Seguidamente os dejamos unas cuantas citas donde podréis comprobar su mordacidad e ironía:

Hay dos maneras de conseguir la felicidad, una hacerse el idiota, otra serlo.

En la sociedad actual todo el mundo está bajo sospecha. Si uno va con una mujer es un cornudo, si uno va con un hombre es homosexual y si va solo es un onanista.

El amor es como la salsa mayonesa, cuando se corta hay que tirarlo y empezar otro nuevo.

Todos los hombres que no tienen nada importante que decir hablan a gritos.

Un pintor de la edad de Cro Magnon, decorador de cuevas y cavernas, sería hoy primera medalla en cualquier salón de artistas de vanguardia.

La juventud es un defecto que se corrige con el tiempo.

La verdad se parece mucho a la falta de imaginación.

El amor es una comedia en un sólo acto: el sexual.

Los políticos son como los cines de barrio, primero te hacen entrar y después te cambian el programa.

El etcétera es el descanso de los sabios y la excusa de los ignorantes.

La muerte tiene una sola cosa agradable: las viudas.

Cuando el trabajo no constituye una diversión, hay que trabajar lo indecible para divertirse.

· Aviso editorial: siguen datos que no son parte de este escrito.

Section queue.
Context {Limiter : Type} (AllowN : Z -> Z -> Limiter -> bool * Limiter) (IsPrint : Z -> bool).
#[local] Abbreviation Receiver := (@Receiver Limiter).
#[local] Abbreviation sys := (@sys Limiter).
#[local] Abbreviation sys_step := (StatsdReceiver.sys_step AllowN IsPrint).

Inductive sys_run : sys -> list label -> sys -> Prop :=
  | run_nil s : sys_run s [] s
  | run_snoc s tr s' l s'' : sys_run s tr s' -> sys_step l s' s'' -> sys_run s (tr ++ [l]) s''.

(** What a step outside the lines leaves alone. *)
Record core_same (r r' : Receiver) : Prop := CoreSame {
  cs_cfg : rcfg r' = rcfg r;
  cs_policy : policy r' = policy r;
  cs_limiter : limiter r' = limiter r;
  cs_aggregator : aggregator r' = aggregator r
}.

Lemma core_recv_ok r r' : core_same r r' -> recv_ok r -> recv_ok r'.
Proof. intros [H1 H2 H3 H4] [R1 R2 R3]. split; congruence || (intros a; rewrite H4; apply R3). Qed.

(** Observing the pressure changes gauges only. *)
Lemma observe_same t (r : Receiver) :
  let r' := (observeQueuePressure t r).2 in
  core_same r r' /\ counters (metrics r') = counters (metrics r) /\ packets r' = packets r /\
  packetBytes r' = packetBytes r /\ stopped r' = stopped r.
Proof. unfold observeQueuePressure. cbv zeta. destruct (Observe _ _ _) as [sat p]. by split. Qed.

(** The counters of datagrams, and what keeps the balance of the lines. *)
Record tally (m m' : receiverMetrics) (received dropped : Z) : Prop := Tally {
  ta_received : counters m' PacketsReceived = counters m PacketsReceived + received;
  ta_dropped : packets_dropped m' = packets_dropped m + dropped;
  ta_balanced : balanced m -> balanced m'
}.

Lemma tally_same m m' : counters m' = counters m -> tally m m' 0 0.
Proof.
  intros E. split.
  - rewrite E. lia.
  - unfold packets_dropped. rewrite E. lia.
  - intros [B1 B2]. split; unfold parse_errors, series_refused in *; rewrite E; done.
Qed.

Lemma tally_trans m m1 m2 a b c d : tally m m1 a b -> tally m1 m2 c d -> tally m m2 (a + c) (b + d).
Proof. intros [H1 H2 H3] [G1 G2 G3]. split; [lia|lia|auto]. Qed.

(** The counters that are not of lines. *)
Definition packet_counter (c : counter) : bool :=
  match c with
  | PacketsReceived | BytesReceived | ShutdownDropped => true
  | Dropped (UntrustedSource | PacketTooLarge | ByteRateLimit | QueueBytes | QueueFull | UdpReadError) => true
  | _ => false
  end.

Lemma tally_inc m c n :
  packet_counter c = true ->
  tally m (inc c n m) (if decide (c = PacketsReceived) then n else 0)
    (match c with Dropped UdpReadError => 0 | Dropped _ => n | _ => 0 end).
Proof.
  intros Hc.
  assert (forall c', packet_counter c' = false -> counters (inc c n m) c' = counters m c') as Hother.
  { intros c' Hc'. rewrite counters_inc, decide_False by (intros ->; congruence). lia. }
  split.
  - rewrite counters_inc. done.
  - unfold packets_dropped, zsum. cbn [map foldr]. rewrite !counters_inc.
    destruct c as [| | | | | |[]| |]; try done; repeat first [rewrite decide_True by reflexivity|rewrite decide_False by discriminate]; lia.
  - intros [B1 B2]. split; unfold parse_errors, parse_reasons, series_refused, zsum in *; cbn [map foldr] in *; rewrite !Hother by done; done.
Qed.

Record sys_inv (c : Config) (s : sys) (tr : list label) : Prop := SysInv {
  si_cfg : rcfg (recv s) = c;
  si_recv : recv_ok (recv s);
  si_balanced : balanced (metrics (recv s));
  si_bytes : packetBytes (recv s) = sumlen (packets (recv s)) + sumlen (taken (ws s)) + sumlen (counted (rd s));
  si_max : sumlen (packets (recv s)) + sumlen (taken (ws s)) <= PacketQueueMaxBytes (rcfg (recv s));
  si_counted : match rd s with Counted _ n => packetBytes (recv s) <= n | _ => True end;
  si_size : Z.of_nat (length (packets (recv s))) <= PacketQueueSize (rcfg (recv s));
  si_order : queued_of tr = dequeued_of tr ++ packets (recv s);
  si_received : counters (metrics (recv s)) PacketsReceived =
    packets_dropped (metrics (recv s)) + Z.of_nat (length (queued_of tr)) + Z.of_nat (length (discarded_of tr)) +
    Z.of_nat (length (counted (rd s)));
  si_exited : Exited ∈ ws s -> rd s = Returned /\ packets (recv s) = [];
  si_payloads : Forall bytes_ok (packets (recv s) ++ taken (ws s) ++ counted (rd s));
  si_lines : Forall (fun w => match w with Parsing _ lines => Forall bytes_ok lines | _ => True end) (ws s)
}.

Lemma read_packet_spec t buf source (r r' : Receiver) o :
  read_packet AllowN t buf source r = (r', o) ->
  core_same r r' /\ packets r' = packets r /\ packetBytes r' = packetBytes r /\
  tally (metrics r) (metrics r') 1 (match o with None => 1 | Some _ => 0 end) /\ (forall p, o = Some p -> p = buf).
Proof.
  set (m1 := inc BytesReceived (Z.of_nat (length buf)) (inc PacketsReceived 1 (metrics r))).
  assert (tally (metrics r) m1 1 0) as H1.
  { change 1 with (1 + 0) at 1. change 0 with (0 + 0) at 2. eapply tally_trans; [by apply (tally_inc _ PacketsReceived 1)|].
    by apply (tally_inc _ BytesReceived). }
  assert (forall d, packet_counter (Dropped d) = true -> d <> UdpReadError -> tally (metrics r) (inc (Dropped d) 1 m1) 1 1) as H2.
  { intros d Hd Hne. pose proof (tally_inc m1 (Dropped d) 1 Hd) as H. rewrite decide_False in H by done.
    pose proof (tally_trans _ _ _ _ _ _ _ H1 H) as H'. by destruct d. }
  unfold read_packet. cbv zeta. destruct (negb (match _ with Some _ => _ | None => _ end)).
  { intros [= <- <-]. split_and!; [done|done|done|by apply H2|done]. }
  destruct (_ >? _); [intros [= <- <-]; split_and!; [done|done|done|by apply H2|done]|].
  destruct (AllowN _ _ _) as [[] bl]; cbn [negb]; intros [= <- <-]; split_and!; try done; [by intros p [= <-]|by apply H2].
Qed.

Lemma reader_inv c (r r' : Receiver) f f' w tr l a b :
  sys_inv c (Sys r f w) tr -> core_same r r' -> tally (metrics r) (metrics r') a b ->
  packetBytes r' = sumlen (packets r') + sumlen (taken w) + sumlen (counted f') ->
  sumlen (packets r') + sumlen (taken w) <= PacketQueueMaxBytes (rcfg r) ->
  match f' with Counted _ n => packetBytes r' <= n | _ => True end ->
  Z.of_nat (length (packets r')) <= PacketQueueSize (rcfg r) ->
  packets r' = packets r ++ queued_of [l] -> dequeued_of [l] = [] ->
  a + Z.of_nat (length (counted f)) =
    b + Z.of_nat (length (queued_of [l])) + Z.of_nat (length (discarded_of [l])) + Z.of_nat (length (counted f')) ->
  (f = Returned -> f' = Returned /\ queued_of [l] = []) ->
  Forall bytes_ok (counted f' ++ queued_of [l]) ->
  sys_inv c (Sys r' f' w) (tr ++ [l]).
Proof.
  intros [I0 I1 I2 I3 I4 I5 I6 I7 I8 I9 I10 I11] Hc [T1 T2 T3] Hb Hmax Hcnt Hsize Hp Hd Ha Hret Hok. cbn [recv rd ws] in *.
  split; cbn [recv rd ws]; try done.
  - by rewrite (cs_cfg _ _ Hc).
  - by eapply core_recv_ok.
  - by apply T3.
  - by rewrite (cs_cfg _ _ Hc).
  - by rewrite (cs_cfg _ _ Hc).
  - unfold queued_of, dequeued_of in *. rewrite !omap_app, I7, Hp. fold (dequeued_of [l]) in *. rewrite Hd, app_nil_r, app_assoc. done.
  - unfold queued_of, discarded_of in *. rewrite !omap_app, !length_app, T1, T2, I8. unfold queued_of in Ha. lia.
  - intros He. destruct (I9 He) as [-> E]. destruct (Hret eq_refl) as [-> E']. by rewrite Hp, E, E'.
  - rewrite Hp. rewrite !Forall_app in *. tauto.
Qed.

La mujer es como los coches, en la vejez es cuando más se pintan.

La dictadura es el sistema de gobierno en el que lo que está prohibido resulta obligatorio.

Historia es desde luego exactamente lo que se escribió pero ignoramos si es lo que sucedió.


BIBLIOGRAFÍA

Ø  Cuatro corazones con freno y marcha atrás, Enrique Jardiel Poncela, edición de Fernando Valls y David Roas. Editorial Espasa Calpe, 2000.